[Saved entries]
(** * Melody generator: the text encoding of scores, the vocabulary map,
      the autoregressive generation loop and the notation renderer.

    Shallow embedding of [preprocessing.py] and [app.py].

    Conventions of the model.
    - Python [int] is [Z]; a quarter length (music21 keeps it as an exact
      dyadic float or a [Fraction]) is a rational [Q], and arithmetic on
      quarter lengths is exact.  The code computes in floating point, which
      is exact at the step of 0.25 the repository uses: a quotient by 0.25
      only shifts the exponent, and its integer part is that of the exact
      quotient for a quarter length [a/b] with [a < 2^51] and [b <= 65535]
      ([music21_quarter_length]); a product of 0.25 and a step count is
      exact, and music21 keeps it as it is.  The facts that depend on the
      value of a quotient or of a product are stated at this step.
    - A note or rest built by the renderer is taken to keep the pitch and
      the quarter length it is given.  music21 does so for a MIDI number
      from 12 to 127 and a positive quarter length; it reads an integer
      below 12 as a pitch class and a quarter length of zero as the default
      of one.  The facts about rendered pitches and durations are stated
      inside these bounds.
    - A Python [str] is a [string]; its characters are the code points
      below 256.
    - A Python [dict] is an association list in insertion order.
    - An exception is a value of [exception]; code that can raise returns a
      [result].
    - music21 scores, the Keras model and NumPy's random generator are
      external: they enter as section variables. *)

From Stdlib Require Import ZArith QArith Qround List String Ascii Bool Lia.
From Stdlib Require Import DecimalString DecimalZ.
Import ListNotations.

Open Scope string_scope.
Open Scope Z_scope.
Open Scope list_scope.

(* ================================================================== *)
(** * Python primitives *)
(* ================================================================== *)

(** ** Exceptions *)

Inductive exception : Type :=
| KeyError (key : string)
| IndexError
| ValueError
| ZeroDivisionError
| FileNotFoundError (path : string)
| JSONDecodeError
| ExternalError (code : nat).

Inductive result (A : Type) : Type :=
| Ok (a : A)
| Raise (e : exception).

Arguments Ok {A} a.
Arguments Raise {A} e.

Definition bind {A B : Type} (r : result A) (k : A -> result B) : result B :=
  match r with
  | Ok a => k a
  | Raise e => Raise e
  end.

Declare Scope py_scope.
Delimit Scope py_scope with py.
Notation "x <- r ;; k" := (bind r (fun x => k))
  (at level 61, r at next level, right associativity) : py_scope.
Open Scope py_scope.

(** [[f(x) for x in l]] where [f] can raise: the first failure wins. *)
Fixpoint comprehension {A B : Type} (f : A -> result B) (l : list A)
  : result (list B) :=
  match l with
  | [] => Ok []
  | x :: l' => y <- f x ;; ys <- comprehension f l' ;; Ok (y :: ys)
  end.

(** ** Integers, ranges and slices *)

(** [range(n)]: empty when [n <= 0]. *)
Definition range (n : Z) : list Z := map Z.of_nat (seq 0 (Z.to_nat n)).

(** [enumerate(l)]. *)
Definition enumerate {A : Type} (l : list A) : list (Z * A) :=
  combine (range (Z.of_nat (List.length l))) l.

(** A slice bound: a negative one counts from the end, and both ends are
    clipped to the list. *)
Definition clamp_index (len k : Z) : Z :=
  if k <? 0 then Z.max 0 (k + len) else Z.min k len.

(** [l[i:j]]. *)
Definition slice {A : Type} (i j : Z) (l : list A) : list A :=
  let n := Z.of_nat (List.length l) in
  let i := clamp_index n i in
  let j := clamp_index n j in
  firstn (Z.to_nat (j - i)) (skipn (Z.to_nat i) l).

(** [l[start:]] with Python's treatment of a negative or oversized start. *)
Definition slice_from {A : Type} (start : Z) (l : list A) : list A :=
  skipn (Z.to_nat (clamp_index (Z.of_nat (List.length l)) start)) l.

(** [int(q)] on a number: truncation toward zero. *)
Definition int_of_Q (q : Q) : Z := Z.quot (Qnum q) (Zpos (Qden q)).

(** [x in l] for numbers: comparison by numeric equality. *)
Definition Q_in (x : Q) (l : list Q) : bool := existsb (Qeq_bool x) l.

(** [l[k]]. *)
Definition item {A : Type} (l : list A) (k : Z) : result A :=
  let n := Z.of_nat (List.length l) in
  let k := if k <? 0 then k + n else k in
  if k <? 0 then Raise IndexError
  else match nth_error l (Z.to_nat k) with
       | Some x => Ok x
       | None => Raise IndexError
       end.

(** ** Strings *)

(** [str.isspace] on one character (code points below 256). *)
Definition isspace (c : ascii) : bool :=
  let n := nat_of_ascii c in
  ((9 <=? n) && (n <=? 13) || (28 <=? n) && (n <=? 32)
   || (n =? 133) || (n =? 160))%nat.

Definition flush (word : string) : list string :=
  if (word =? "")%string then [] else [word].

(** [split_from word s]: [word] is the token being read. *)
Fixpoint split_from (word : string) (s : string) : list string :=
  match s with
  | EmptyString => flush word
  | String c s' =>
      if isspace c then flush word ++ split_from "" s'
      else split_from (word ++ String c "")%string s'
  end.

(** [s.split()]: the maximal runs of non-whitespace characters. *)
Definition split (s : string) : list string := split_from "" s.

(** [sep.join(l)]. *)
Definition join (sep : string) (l : list string) : string :=
  String.concat sep l.

(** [s * n]. *)
Fixpoint str_mul (s : string) (n : nat) : string :=
  match n with
  | O => ""
  | S n' => (s ++ str_mul s n')%string
  end.

(** [s[:-1]]. *)
Fixpoint drop_last (s : string) : string :=
  match s with
  | EmptyString => ""
  | String c EmptyString => ""
  | String c s' => String c (drop_last s')
  end.

(** [str(z)] for an [int]. *)
Definition str_of_int (z : Z) : string := NilZero.string_of_int (Z.to_int z).

(** The whitespace [int] skips around a numeral: the whitespace of C
    and, from code point 128 on, what [str.isspace] accepts.  The
    separators 28 to 31, at which [str.split] splits, are not skipped. *)
Definition int_isspace (c : ascii) : bool :=
  let n := nat_of_ascii c in
  ((9 <=? n) && (n <=? 13) || (n =? 32) || (n =? 133) || (n =? 160))%nat.

Fixpoint lstrip (s : string) : string :=
  match s with
  | EmptyString => ""
  | String c s' => if int_isspace c then lstrip s' else s
  end.

Definition reverse (s : string) : string :=
  string_of_list_ascii (rev (list_ascii_of_string s)).

Definition strip (s : string) : string := reverse (lstrip (reverse (lstrip s))).

Definition isdigit (c : ascii) : bool :=
  let n := nat_of_ascii c in ((48 <=? n) && (n <=? 57))%nat.

(** Digits, with single underscores allowed between two digits.
    [prev] tells whether the previous character was a digit. *)
Fixpoint grouped_digits (prev : bool) (s : string) : bool :=
  match s with
  | EmptyString => prev
  | String c s' =>
      if isdigit c then grouped_digits true s'
      else if (c =? "_")%char && prev then grouped_digits false s'
      else false
  end.

Fixpoint remove_underscores (s : string) : string :=
  match s with
  | EmptyString => ""
  | String c s' =>
      if (c =? "_")%char then remove_underscores s'
      else String c (remove_underscores s')
  end.

(** A numeral without its sign, and a numeral without a plus sign. *)
Definition unsigned_part (s : string) : string :=
  match s with
  | EmptyString => ""
  | String c s' => if (c =? "-")%char || (c =? "+")%char then s' else s
  end.

Definition drop_plus (s : string) : string :=
  match s with
  | EmptyString => ""
  | String c s' => if (c =? "+")%char then s' else s
  end.

(** The number of digits of a numeral, leading zeros included. *)
Fixpoint count_digits (s : string) : nat :=
  match s with
  | EmptyString => O
  | String c s' => ((if isdigit c then 1 else 0) + count_digits s')%nat
  end.

(** The default of [sys.get_int_max_str_digits()]. *)
Definition int_max_str_digits : nat := 4300.

(** [int(s)] for a string, base 10: optional surrounding whitespace, an
    optional sign, digits with optional grouping underscores; a numeral
    of more than [int_max_str_digits] digits is refused, with the
    [ValueError] of every other refusal. *)
Definition int_of_str (s : string) : result Z :=
  let s := strip s in
  if grouped_digits false (unsigned_part s) then
    if (count_digits (unsigned_part s) <=? int_max_str_digits)%nat then
      match NilZero.int_of_string (remove_underscores (drop_plus s)) with
      | Some d => Ok (Z.of_int d)
      | None => Raise ValueError
      end
    else Raise ValueError
  else Raise ValueError.

(** ** Dictionaries: association lists in insertion order *)

Definition dict (V : Type) : Type := list (string * V).

Fixpoint dict_get {V : Type} (d : dict V) (k : string) : option V :=
  match d with
  | [] => None
  | (k', v) :: d' => if (k' =? k)%string then Some v else dict_get d' k
  end.

(** [d[k]]. *)
Definition subscript {V : Type} (d : dict V) (k : string) : result V :=
  match dict_get d k with
  | Some v => Ok v
  | None => Raise (KeyError k)
  end.

(** [d[k] = v]: an existing key keeps its position. *)
Fixpoint dict_set {V : Type} (d : dict V) (k : string) (v : V) : dict V :=
  match d with
  | [] => [(k, v)]
  | (k', v') :: d' =>
      if (k' =? k)%string then (k, v) :: d' else (k', v') :: dict_set d' k v
  end.

Definition keys {V : Type} (d : dict V) : list string := map fst d.
Definition values {V : Type} (d : dict V) : list V := map snd d.

(** ** Files *)

Inductive file : Type :=
| Text (s : string)
| Json (mappings : dict Z).

(** The file store: path to content.  A JSON object of string keys and
    integer values is stored as the dictionary it denotes. *)
Definition store : Type := dict file.

Definition write (fs : store) (path : string) (f : file) : store :=
  dict_set fs path f.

§ **Instructions for the task**
Copy the lines above exactly, beginning at the line that has "then remove_underscores s'" and stopping after the line that has "(** The number", and omit the rest.

§ **Reply**
      if (c =? "_")%char then remove_underscores s'
      else String c (remove_underscores s')
  end.

(** A numeral without its sign, and a numeral without a plus sign. *)
Definition unsigned_part (s : string) : string :=
  match s with
  | EmptyString => ""
  | String c s' => if (c =? "-")%char || (c =? "+")%char then s' else s
  end.

Definition drop_plus (s : string) : string :=
  match s with
  | EmptyString => ""
  | String c s' => if (c =? "+")%char then s' else s
  end.

(** The number of digits of a numeral, leading zeros included. *)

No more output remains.